The Conference of New England men's basketball tournament is the annual conference basketball championship tournament for the NCAA Division III Conference of New England. The tournament has been held annually since 1985. It is a single-elimination tournament and seeding is based on regular season records.

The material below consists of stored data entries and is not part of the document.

(* ===== verification/ExtendPlan.v ===== *)
(** * Prefill attention over the mixed pool

    Classes [_TriaxialIndicesUpdaterPrefill] and [TriaxialFlashInferBackend] of
    [layers/attention/triaxial_backend.py].  The FlashInfer wrapper runs over a
    scratch buffer that holds the dequantised prefixes of the batch followed by
    its new tokens; the plan maps every position of every request to its row of
    the scratch.  FlashInfer itself is a library: the attention it computes is a
    parameter of [forward_extend]. *)

From S2P Require Import Prelude Tensors Triton Floats DeviceFloats DeviceMemory QuantKernels DequantKernels TriaxialPool TriaxialBuffers ReqPool KVIndices.

Record TriaxialExtendMeta := { prefix_slots : list Z; num_prefix : Z; num_new : Z }.

(** The arguments of [wrapper_paged.begin_forward] that depend on the batch. *)
Record WrapperPlan := { plan_qo_indptr : list Z; plan_kv_indptr : list Z; plan_kv_indices : list Z }.

Definition zip_where (mask : list bool) (a b : list Z) : list Z :=
  zip_with (fun (m : bool) '(x, y) => if m then x else y) mask (zip a b).

(** Scratch rows: prefix rows first, then new rows; and the positions of the prefix tokens. *)
Definition scratch_plan (seq_lens_np prefix_np : list Z) (P : Z) : list Z * list Z :=
  let pos_in_req := concat (map (arange 0) seq_lens_np) in
  let is_prefix := zip_with Z.ltb pos_in_req (repeat_interleave prefix_np seq_lens_np) in
  let pidx := map (fun c => c - 1) (cumsum (map b2z is_prefix)) in
  let nidx := map (fun c => c - 1) (cumsum (map b2z (map negb is_prefix))) in
  (zip_where is_prefix pidx (map (fun n => P + n) nidx), nonzero is_prefix).

Section plan.
(** Program order of the launch, and the contents of the two uninitialised tensors. *)
Context (order : list Z) (empty_slots empty_indices : list Z).

Definition call_begin_forward (rt : ReqToTokenPool) (seq_lens_cpu extend_prefix_lens_cpu : list Z)
    (req_pool_indices paged_kernel_lens seq_lens prefix_lens : list Z) (kv_start_idx : option (list Z)) (kv_indptr qo_indptr : list Z)
    (use_ragged has_spec_info use_sliding_window_kv_pool multi_item_enabled : bool) : result (TriaxialExtendMeta * WrapperPlan) :=
  let! _ := rassert (negb has_spec_info) in
  let! _ := rassert (negb use_ragged && negb use_sliding_window_kv_pool) in
  let! _ := rassert (negb multi_item_enabled) in
  let bs := zlen seq_lens in
  let! _ := rassert (zlen extend_prefix_lens_cpu =? bs) in
  let total := zsum seq_lens_cpu in
  let P := zsum extend_prefix_lens_cpu in
  let N := total - P in
  let! kv_buf := row_assign kv_indptr 1 (bs + 1) (cumsum paged_kernel_lens) in
  let kv_indptr := slice_to kv_buf (bs + 1) in
  let kv_slots := launch (create_flashinfer_kv_indices (concat (req_to_token rt)) req_pool_indices paged_kernel_lens kv_indptr kv_start_idx
                            (max_context_len rt)) order empty_slots in
  let '(scratch_rows, prefix_pos) := scratch_plan seq_lens_cpu extend_prefix_lens_cpu P in
  let prefix_slots := if 0 <? P then map (tget kv_slots) prefix_pos else [] in
  let! kv_indices := row_assign empty_indices 0 total scratch_rows in
  let! qo_buf := row_assign qo_indptr 1 (bs + 1) (cumsum (zip_with Z.sub seq_lens prefix_lens)) in
  Ok ({| prefix_slots := prefix_slots; num_prefix := P; num_new := N |},
      {| plan_qo_indptr := slice_to qo_buf (bs + 1); plan_kv_indptr := kv_indptr; plan_kv_indices := kv_indices |}).

(** The batch fields that the planning reads. *)
Record ForwardBatch := {
  fb_is_extend : bool;
  fb_req_pool_indices : list Z;
  fb_seq_lens : list Z;
  fb_seq_lens_cpu : list Z;
  fb_extend_prefix_lens : list Z;
  fb_extend_prefix_lens_cpu : list Z;
  fb_out_cache_loc : slot_tensor
}.

(** [FlashInferIndicesUpdaterPrefill.update_single_wrapper], without ragged wrapper. *)
Definition update_single_wrapper (rt : ReqToTokenPool) (kv_indptr qo_indptr : list Z) (fb : ForwardBatch) : result (TriaxialExtendMeta * WrapperPlan) :=
  call_begin_forward rt (fb_seq_lens_cpu fb) (fb_extend_prefix_lens_cpu fb) (fb_req_pool_indices fb) (fb_seq_lens fb) (fb_seq_lens fb)
    (fb_extend_prefix_lens fb) None kv_indptr qo_indptr false false false false.

(** The state of the backend between planning and the layers of one batch. *)
Record ExtendState := {
  es_meta : TriaxialExtendMeta;
  es_plan : WrapperPlan;
  scratch_k : tensor spec_float;
  scratch_v : tensor spec_float
}.

(** [empty_k] and [empty_v] are the contents of the fresh scratch tensors. *)
Definition init_forward_metadata (rt : ReqToTokenPool) (kv_indptr qo_indptr : list Z) (H D : Z) (empty_k empty_v : mem spec_float) (fb : ForwardBatch)
  : result ExtendState :=
  let! _ := rassert (fb_is_extend fb) in
  let! (meta, plan) := update_single_wrapper rt kv_indptr qo_indptr fb in
  let total := num_prefix meta + num_new meta in
  Ok {| es_meta := meta; es_plan := plan;
        scratch_k := {| shape := [total; H; D]; elems := empty_k |}; scratch_v := {| shape := [total; H; D]; elems := empty_v |} |}.
End plan.

(** [x[a : a + n].copy_(src)] for rows of [w] elements; one row is broadcast. *)
Definition copy_rows (t : dtype) (x : tensor spec_float) (a n w : Z) (src : tensor spec_float) : result (tensor spec_float) :=
  let put (addr : Z -> Z) :=
    with_elems x (fun c => if (a * w <=? c) && (c <? (a + n) * w) then cast_to t (elems src (addr (c - a * w))) else elems x c) in
  if dim src 0 =? n then Ok (put (fun c => c))
  else if dim src 0 =? 1 then Ok (put (fun c => c mod w))
  else Err RuntimeError.

Section forward.
Context (sched : nat -> Z -> Z -> list (Z * Z)) (gather_order : list (Z * Z)).
(** What the wrapper computes from its plan, the queries and the scratch. *)
Context {Out : Type} (flashinfer : WrapperPlan -> tensor spec_float -> tensor spec_float -> tensor spec_float -> Out).

(** The scratch buffers of one layer: dequantised prefixes, then the new tokens. *)
Definition fill_scratch (t : dtype) (st : ExtendState) (H D : Z) (p : TriaxialKVPool) (layer_id : Z) (k v : tensor spec_float)
  : result (tensor spec_float * tensor spec_float) :=
  let P := num_prefix (es_meta st) in
  let N := num_new (es_meta st) in
  let view x := {| shape := [P; H; D]; elems := elems x |} in
  let! (gk, gv) :=
    if 0 <? P then
      let! kv := layer_kv p layer_id in
      dequant_gather gather_order t (prefix_slots (es_meta st)) kv (view (scratch_k st)) (view (scratch_v st))
    else Ok (view (scratch_k st), view (scratch_v st)) in
  let! sk := copy_rows t (with_elems (scratch_k st) (elems gk)) P N (H * D) k in
  let! sv := copy_rows t (with_elems (scratch_v st) (elems gv)) P N (H * D) v in
  Ok (sk, sv).

(** [k] and [v] are viewed as [n, num_kv_heads, head_dim]. *)
Definition forward_extend (t : dtype) (st : ExtendState) (H D : Z) (p : TriaxialKVPool) (layer_id : Z) (fb : ForwardBatch) (save_kv_cache half : bool)
    (q k v : tensor spec_float) : result (Out * TriaxialKVPool) :=
  let! p1 := if save_kv_cache then set_kv_buffer sched p layer_id (fb_out_cache_loc fb) half k v else Ok p in
  let! (sk, sv) := fill_scratch t st H D p1 layer_id k v in
  Ok (flashinfer (es_plan st) q sk sv, p1).

Definition forward_decode_unsupported : result Out := Err RuntimeError.
End forward.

As conference champion, the winner receives the CNE's automatic bid to the NCAA Men's Division III Basketball Championship.

==Results==
===Finals champion only===
- Championship game results incomplete, 1985–2003

| Year | Champions |
|---|---|
| 1985 | Coast Guard |
| 1986 | Curry |
| 1987 | Roger Williams |
| 1988 | Coast Guard |
| 1989 | Salve Regina |
| 1990 | Anna Maria |
| 1991 | Anna Maria |
| 1992 | Anna Maria |
| 1993 | Eastern Nazarene |
| 1994 | Anna Maria |
| 1995 | Salve Regina |
| 1996 | Anna Maria |
| 1997 | Wentworth |
| 1998 | Wentworth |
| 1999 | Roger Williams |
| 2000 | Endicott |
| 2001 | Colby-Sawyer |
| 2002 | Colby-Sawyer |
| 2003 | Colby-Sawyer |

===Full results===

| Year | Champions | Score | Runner-up | Venue |
|---|---|---|---|---|
| 2004 | Endicott | 83–76 | Colby-Sawyer | Beverly, MA |
| 2005 | Endicott | 71–59 | Roger Williams | Beverly, MA |
| 2006 | Endicott | 65–56 | Colby-Sawyer | Beverly, MA |
| 2007 | Wentworth | 98–90 | Curry | Milton, MA |
| 2008 | Curry | 83–66 | Roger Williams | Milton, MA |
| 2009 | New England | 90–79 | Colby-Sawyer | Biddeford, ME |
| 2010 | Gordon | 56–54 | Curry | Wenham, MA |
| 2011 | Salve Regina | 68–58 (OT) | Wentworth | Boston, MA |
| 2012 | Endicott | 90–66 | Salve Regina | Newport, RI |
| 2013 | Curry | 69–63 | Gordon | Milton, MA |
| 2014 | Gordon | 69–65 | Nichols | Dudley, MA |
| 2015 | Endicott | 90–60 | Wentworth | Beverly, MA |
| 2016 | Endicott | 75–62 | Roger Williams | Beverly, MA |
| 2017 | Nichols | 67–64 | Endicott | Dudley, MA |
| 2018 | Nichols | 98–89 | Endicott | Dudley, MA |
| 2019 | Nichols | 105–90 | Gordon | Worcester, MA |
| 2020 | Nichols | 76–75 | Endicott | Beverly, MA |
| 2021 | Cancelled due to the COVID-19 pandemic |  |  |  |
| 2022 | Nichols | 60–55 | Salve Regina | Dudley, MA |
| 2023 | Nichols | 87–64 | Western New England | Dudley, MA |
| 2024 | Roger Williams | 79–76 | Suffolk | Bristol, RI |
| 2025 | Western New England | 75–74 | Suffolk | Springfield, MA |
| 2026 | Endicott | 87–66 | Western New England | Beverly, MA |

==Championship records==
- Results incomplete for 1985–2003

| School | Finals Record | Finals Appearances | Years |
|---|---|---|---|
| Endicott | 8–3 | 11 | 2000, 2004, 2005, 2006, 2012, 2015, 2016, 2026 |
| Nichols | 6–1 | 7 | 2017, 2018, 2019, 2020, 2022, 2023 |
| Anna Maria | 5–0 | 5 | 1990, 1991, 1992, 1994, 1996 |
| Roger Williams | 3–3 | 6 | 1987, 1999, 2024 |
| Colby-Sawyer | 3–3 | 6 | 2001, 2002, 2003 |
| Curry | 3–2 | 5 | 1986, 2008, 2013 |
| Wentworth | 3–2 | 5 | 1997, 1998, 2007 |
| Salve Regina | 3–2 | 5 | 1989, 1995, 2011 |
| Gordon | 2–2 | 4 | 2010, 2014 |
| Coast Guard | 2–0 | 2 | 1985, 1988 |
| Western New England | 1–2 | 3 | 2025 |
| New England | 1–0 | 1 | 2009 |
| Eastern Nazarene | 1–0 | 1 | 1993 |
| Suffolk | 0–2 | 2 |  |

- Hartford and Johnson & Wales have not yet qualified for the CNE tournament finals.
- Schools highlighted in pink are former members of CNE.